Priorize a activação do MFA nas contas com mais privilégios: administradores, acesso a sistemas de faturação, e qualquer conta com acesso a dados de clientes.
3. Actualizações de Sistema
Mantenha o Windows, macOS e todas as aplicações actualizadas. A maioria dos ataques de ransomware explora vulnerabilidades que já tinham correcção disponível — a empresa simplesmente não tinha actualizado os sistemas.
Configure as actualizações automáticas para instalação fora do horário de trabalho (por exemplo, às 02:00) para não interromper a produtividade. Em ambientes com vários equipamentos, um sistema de gestão centralizado de actualizações poupa tempo e garante que nenhum equipamento fica para trás.
4. Formação dos Colaboradores
O factor humano continua a ser o elo mais fraco em cibersegurança. Segundo o relatório IBM Cost of a Data Breach 2024, o phishing é a causa mais comum de violações de dados — e a maioria das vítimas não reconhece o ataque no momento em que clica.
Forme a sua equipa para identificar emails de phishing: remetentes suspeitos, links que não correspondem ao domínio real, pedidos urgentes de credenciais ou transferências bancárias. Um simulacro de phishing simples — enviar um email de teste à equipa e verificar quantos clicam — é uma das formas mais eficazes de medir o nível de consciência real. Pode ser feito com o Microsoft Attack Simulator, incluído no Microsoft 365 Business Premium.
5. O que Fazer se Já Foi Atacado
Se suspeita que a sua empresa foi vítima de um ataque de ransomware ou violação de dados, os primeiros minutos são críticos:
- Desligue os equipamentos afectados da rede — não os desligue completamente, apenas retire o cabo de rede ou desactive o Wi-Fi para impedir a propagação
- Não pague o resgate — o pagamento não garante a recuperação dos dados e financia futuros ataques
- Contacte um técnico de imediato — algumas variantes de ransomware têm ferramentas de desencriptação disponíveis gratuitamente
- Preserve as evidências — não apague logs nem reinstale sistemas antes de uma análise básica
- Notifique a CNPD se dados pessoais foram comprometidos — a lei obriga à notificação em 72 horas
A recuperação de dados após ransomware é possível em muitos casos, especialmente quando os backups estão íntegros. Quanto mais cedo contactar um técnico, maiores as hipóteses de recuperação total.
6. Conformidade com o RGPD e Backups
O RGPD (Regulamento Geral sobre a Proteção de Dados) não é apenas uma obrigação legal — é também um guia de boas práticas para a segurança dos dados. O artigo 32.º obriga as empresas a implementar medidas técnicas para garantir a disponibilidade e recuperação dos dados pessoais em caso de incidente.

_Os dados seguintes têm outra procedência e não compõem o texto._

(* ===== verification/TaManagerCtx.v ===== *)
(** * The TA manager: contexts

    Specifications of entering and leaving a context, of the references to contexts, and of their
    registration, release and destruction, in terms of what the thread owns. *)
From stdpp Require Import gmap.
From S2P Require Import Prelude Threads TaManager TaManagerInv TaManagerSess.
Local Open Scope Z_scope.

(** ** Changing one context *)

Definition b1 (b : bool) : nat := if b then 1%nat else 0%nat.

Lemma flag_upd f (m : gmap addr tee_ta_ctx) c x x' c0 : m !! c = Some x -> flags x' = flags x \/ c0 <> c -> flag f (<[c := x']> m) c0 = flag f m c0.
Proof.
  intros Hc H. unfold flag. destruct (decide (c0 = c)) as [->|]; [|by rewrite lookup_insert_ne]. rewrite lookup_insert_eq, Hc. destruct H as [->|]; done.
Qed.

Lemma nsing_cons m c l : nsing m (c :: l) = (b1 (flag TA_FLAG_SINGLE_INSTANCE m c) + nsing m l)%nat.
Proof. unfold nsing. rewrite filter_cons. by destruct (flag _ m c). Qed.

Lemma nsing_ext m m' l : (forall c, c ∈ l -> flag TA_FLAG_SINGLE_INSTANCE m' c = flag TA_FLAG_SINGLE_INSTANCE m c) -> nsing m' l = nsing m l.
Proof.
  induction l as [|c l IH]; [done|]. intros H. rewrite !nsing_cons, H by (by left). f_equal. apply IH. intros c0 Hc0. apply H. by right.
Qed.

Lemma single_flags m m' th n G : single_inv m th n G -> (forall t o c, G !! t = Some o -> c ∈ ents o -> flag TA_FLAG_SINGLE_INSTANCE m' c = flag TA_FLAG_SINGLE_INSTANCE m c) -> single_inv m' th n G.
Proof. intros [H1 H2 H3] H. split; [|done|done]. intros t o Ht. rewrite (nsing_ext m m'); [by apply H1|]. intros c Hc. by eapply H. Qed.

(** What a section may do to the context [c] and the list, and to the thread's part in it; [d] is the
    change in the number of sessions on [c]. *)
Record change (m : gmap addr tee_ta_ctx) (l l' : list addr) (G : list own) (o o' : own) (c : addr) (x x' : tee_ta_ctx) (d : Z) : Prop := mk_change {
  g_crefs b : b <> c -> cnt b (crefs o') = cnt b (crefs o);
  g_ents b : b <> c -> cnt b (ents o') = cnt b (ents o);
  g_inits b : b <> c -> cnt b (inits o') = cnt b (inits o);
  g_dtors b : b <> c -> cnt b (dtors o') = cnt b (dtors o);
  g_cents b : b ∈ cents o' -> b ∈ cents o \/ b = c /\ has (flags x') TA_FLAG_CONCURRENT = true;
  g_ref : c_ref_count x' + Z.of_nat (cnt c (crefs o)) = c_ref_count x + Z.of_nat (cnt c (crefs o')) + d;
  g_busy : (b1 (busy x') + cnt c (ents o) = b1 (busy x) + cnt c (ents o'))%nat;
  g_init : (b1 (is_initializing x') + cnt c (inits o) = b1 (is_initializing x) + cnt c (inits o'))%nat;
  g_conc : c ∈ ents o' -> has (flags x') TA_FLAG_CONCURRENT = false;
  g_dtor : c ∈ dtors o' -> is_releasing x' = true /\ c_ref_count x' = 0;
  g_keep : is_releasing x = true -> c_ref_count x = 0 -> is_releasing x' = true /\ c_ref_count x' = 0;
  g_dtor1 : (cnt c (dtors o') <= cnt c (dtors o))%nat \/ total (fun o => cnt c (dtors o)) G = 0%nat /\ (cnt c (dtors o') <= 1)%nat;
  g_ready : is_initializing x' = true -> c_ref_count x' = 1 /\ busy x' = false /\ is_releasing x' = false /\ flags x' = 0;
  g_flags : flags x' = flags x \/ is_initializing x = true;
  g_list : NoDup l';
  g_listed b : b ∈ l' <-> (b <> c /\ b ∈ l) \/ (b = c /\ is_releasing x' = false);
}.

Lemma total_zero {X} (f : X -> nat) G t o : total f G = 0%nat -> G !! t = Some o -> f o = 0%nat.
Proof. intros H Ht. pose proof (total_le f G t o Ht). lia. Qed.

Lemma cnt_in {A} `{EqDecision A} (b : A) l l' : cnt b l' = cnt b l -> b ∈ l' -> b ∈ l.
Proof. intros E. rewrite <- !cnt_elem. lia. Qed.

(** A context that is being initialised has not been entered. *)
Lemma init_not_entered m l at_ G t o c x : ctx_inv m l at_ G -> G !! t = Some o -> m !! c = Some x -> is_initializing x = true -> c ∉ ents o /\ c ∉ cents o.
Proof.
  intros C Ht Hc Hi. destruct (ci_ready _ _ _ _ C _ _ Hc Hi) as (_ & Hb & _ & Hf). split.
  - apply cnt_zero. apply (total_zero (fun o => cnt c (ents o)) G t); [|done]. rewrite (ci_busy _ _ _ _ C _ _ Hc). by rewrite Hb.
  - intros Hin. pose proof (ci_conc _ _ _ _ C _ _ _ Ht Hin) as Hq. unfold flag in Hq. rewrite Hc, Hf in Hq. done.
Qed.
(** A new context with one session. *)
Lemma ctx_add s G t o o' a c u f b v : inv s G -> G !! t = Some o -> ctxs s !! c = None -> att s !! a = Some None -> (b = true -> f = 0) ->
  crefs o' = crefs o -> ents o' = ents o -> cents o' = cents o -> inits o' = (if b then c :: inits o else inits o) -> dtors o' = dtors o ->
  ctx_inv (<[c := mk_ctx u f false 1 false b false v]> (ctxs s)) (tee_ctxes s ++ [c]) (<[a := Some c]> (att s)) (<[t := o']> G).
Proof.
  intros I Ht Hc Ha Hf Ec Ee Eq Ei Ed. pose proof (i_ctx _ _ I) as C. pose proof (fun t o => absent_ctx s G c t o I Hc) as Hid. pose proof C as [H1 H2 H3 H4 H5 H6 H7 H8 H9 H10 H11 H12].
  set (x := mk_ctx u f false 1 false b false v). pose proof (fun d => natt_update d (att s) a None (Some c) Ha) as Hn.
  assert (natt c (att s) = 0%nat) as Hz.
  { destruct (natt c (att s)) eqn:E; [done|exfalso]. unfold natt in E. destruct (filter _ _) as [|[a0 oc] l] eqn:El; [done|]. assert ((a0, oc) ∈ filter (fun p => snd p = Some c) (map_to_list (att s))) as Hin by (rewrite El; by left).
    apply list_elem_of_filter in Hin as [Hoc Hin]. cbn in Hoc. subst oc. apply elem_of_map_to_list in Hin. destruct (H2 _ _ Hin). congruence. }
  assert (forall f0 d, is_Some (ctxs s !! d) -> flag f0 (<[c := x]> (ctxs s)) d = flag f0 (ctxs s) d) as Hfl by (intros f0 d [y Hd]; unfold flag; rewrite lookup_insert_ne; [done|congruence]).
  assert (forall d, is_Some (ctxs s !! d) -> is_Some (<[c := x]> (ctxs s) !! d)) as Hl by (intros d Hd; apply lookup_insert_is_Some'; by right).
  assert (forall t0 o0 d, G !! t0 = Some o0 -> d ∈ ents o0 \/ d ∈ cents o0 -> is_Some (ctxs s !! d)) as Hent.
  { intros t0 o0 d Ho Hd. apply (pins_live _ _ _ _ I Ho). pose proof (i_wf _ _ I _ _ Ho) as W. assert (attached o0 d \/ d ∈ crefs o0) as [?|?] by (destruct Hd; [by apply (w_ents _ W)|by apply (w_cents _ W)]); [by left|by right; left]. }
  split.
  - intros d y Hd. rewrite (total_same _ _ _ _ _ Ht) by (by rewrite Ec). specialize (Hn d). rewrite (decide_False (P := None = Some d)) in Hn by done. destruct (decide (d = c)) as [->|Hne].
    + rewrite lookup_insert_eq in Hd. injection Hd as <-. cbn [x c_ref_count]. rewrite (idle_total crefs) by (intros; by eapply id_crefs, Hid). rewrite decide_True in Hn by done. lia.
    + rewrite lookup_insert_ne in Hd by done. rewrite decide_False in Hn by congruence. rewrite (H1 _ _ Hd). lia.
  - intros a0 d [[<- [= <-]]|[_ Hd]]%lookup_insert_Some; [rewrite lookup_insert_eq; eauto|]. apply Hl. by eapply H2.
  - intros t0 o0 d Ht0 Hd. apply Hl. destruct (lookup_upd _ _ _ _ _ _ Ht Ht0) as [[-> ->]|[_ ?]]; [rewrite Ec in Hd|]; by eapply H3.
  - apply NoDup_app. split; [done|]. split; [|apply NoDup_singleton]. intros d Hd ->%list_elem_of_singleton. apply H5 in Hd as (y & ? & _). congruence.
  - intros d. rewrite elem_of_app, list_elem_of_singleton, H5. destruct (decide (d = c)) as [->|Hne].
    + rewrite lookup_insert_eq. split; [|by right]. intros _. by exists x.
    + rewrite lookup_insert_ne by done. naive_solver.
  - intros d y Hd. rewrite (total_same _ _ _ _ _ Ht) by (by rewrite Ee). destruct (decide (d = c)) as [->|Hne].
    + rewrite lookup_insert_eq in Hd. injection Hd as <-. apply (idle_total ents). intros; by eapply id_ents, Hid.
    + rewrite lookup_insert_ne in Hd by done. by apply H6.
  - intros t0 o0 d Ht0 Hd. assert (exists o1, G !! t0 = Some o1 /\ d ∈ ents o1) as (o1 & Ho1 & Hd1) by (destruct (lookup_upd _ _ _ _ _ _ Ht Ht0) as [[-> ->]|[_ ?]]; [exists o; by rewrite <- Ee|by exists o0]).
    rewrite Hfl by (eapply Hent; [done|by left]). by eapply H7.
  - intros d y Hd. pose proof (total_insert (fun o => cnt d (inits o)) G t o o' Ht) as T. cbv beta in T. rewrite Ei in T. destruct (decide (d = c)) as [->|Hne].
    + rewrite lookup_insert_eq in Hd. injection Hd as <-. cbn [x is_initializing]. assert (total (fun o => cnt c (inits o)) G = 0%nat) as E0 by (apply (idle_total inits); intros; by eapply id_inits, Hid).
      destruct b; [rewrite cnt_cons, decide_True in T by done|]; lia.
    + rewrite lookup_insert_ne in Hd by done. rewrite <- (H8 _ _ Hd). destruct b; [rewrite cnt_cons, decide_False in T by done|]; lia.
  - intros d y Hd. destruct (decide (d = c)) as [->|Hne]; [rewrite lookup_insert_eq in Hd; injection Hd as <-; cbn; intros E; by rewrite Hf|]. rewrite lookup_insert_ne in Hd by done. by eapply H9.
  - intros t0 o0 d Ht0 Hd. assert (exists y, ctxs s !! d = Some y /\ is_releasing y = true /\ c_ref_count y = 0) as (y & Hy & ?) by (destruct (lookup_upd _ _ _ _ _ _ Ht Ht0) as [[-> ->]|[_ ?]]; [rewrite Ed in Hd|]; by eapply H10).
    exists y. rewrite lookup_insert_ne; [done|congruence].
  - intros d. rewrite (total_same _ _ _ _ _ Ht) by (by rewrite Ed). apply H11.
  - intros t0 o0 d Ht0 Hd. assert (exists o1, G !! t0 = Some o1 /\ d ∈ cents o1) as (o1 & Ho1 & Hd1) by (destruct (lookup_upd _ _ _ _ _ _ Ht Ht0) as [[-> ->]|[_ ?]]; [exists o; by rewrite <- Eq|by exists o0]).
    rewrite Hfl by (eapply Hent; [done|by right]). by eapply H12.
Qed.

Na prática, isto significa:
- Backups regulares e testados dos dados de clientes e colaboradores
- Acesso restrito aos dados pessoais (apenas quem precisa tem acesso)
- Registo das actividades de tratamento de dados
O incumprimento pode resultar em coimas até 20 milhões de euros ou 4% do volume de negócios anual global — o valor mais elevado dos dois. Para a maioria das PMEs, o risco financeiro real situa-se entre os 5.000€ e os 50.000€, valores que superam largamente o custo de implementar medidas preventivas adequadas.
Para empresas que gerem volumes significativos de dados, um servidor NAS empresarial permite centralizar o armazenamento, controlar acessos e automatizar backups conformes com o RGPD.
Conclusão
A segurança é um processo contínuo, não um produto que se compra uma vez. As medidas deste artigo — backups testados, MFA, actualizações regulares e formação da equipa — eliminam a grande maioria dos vectores de ataque mais comuns contra PMEs.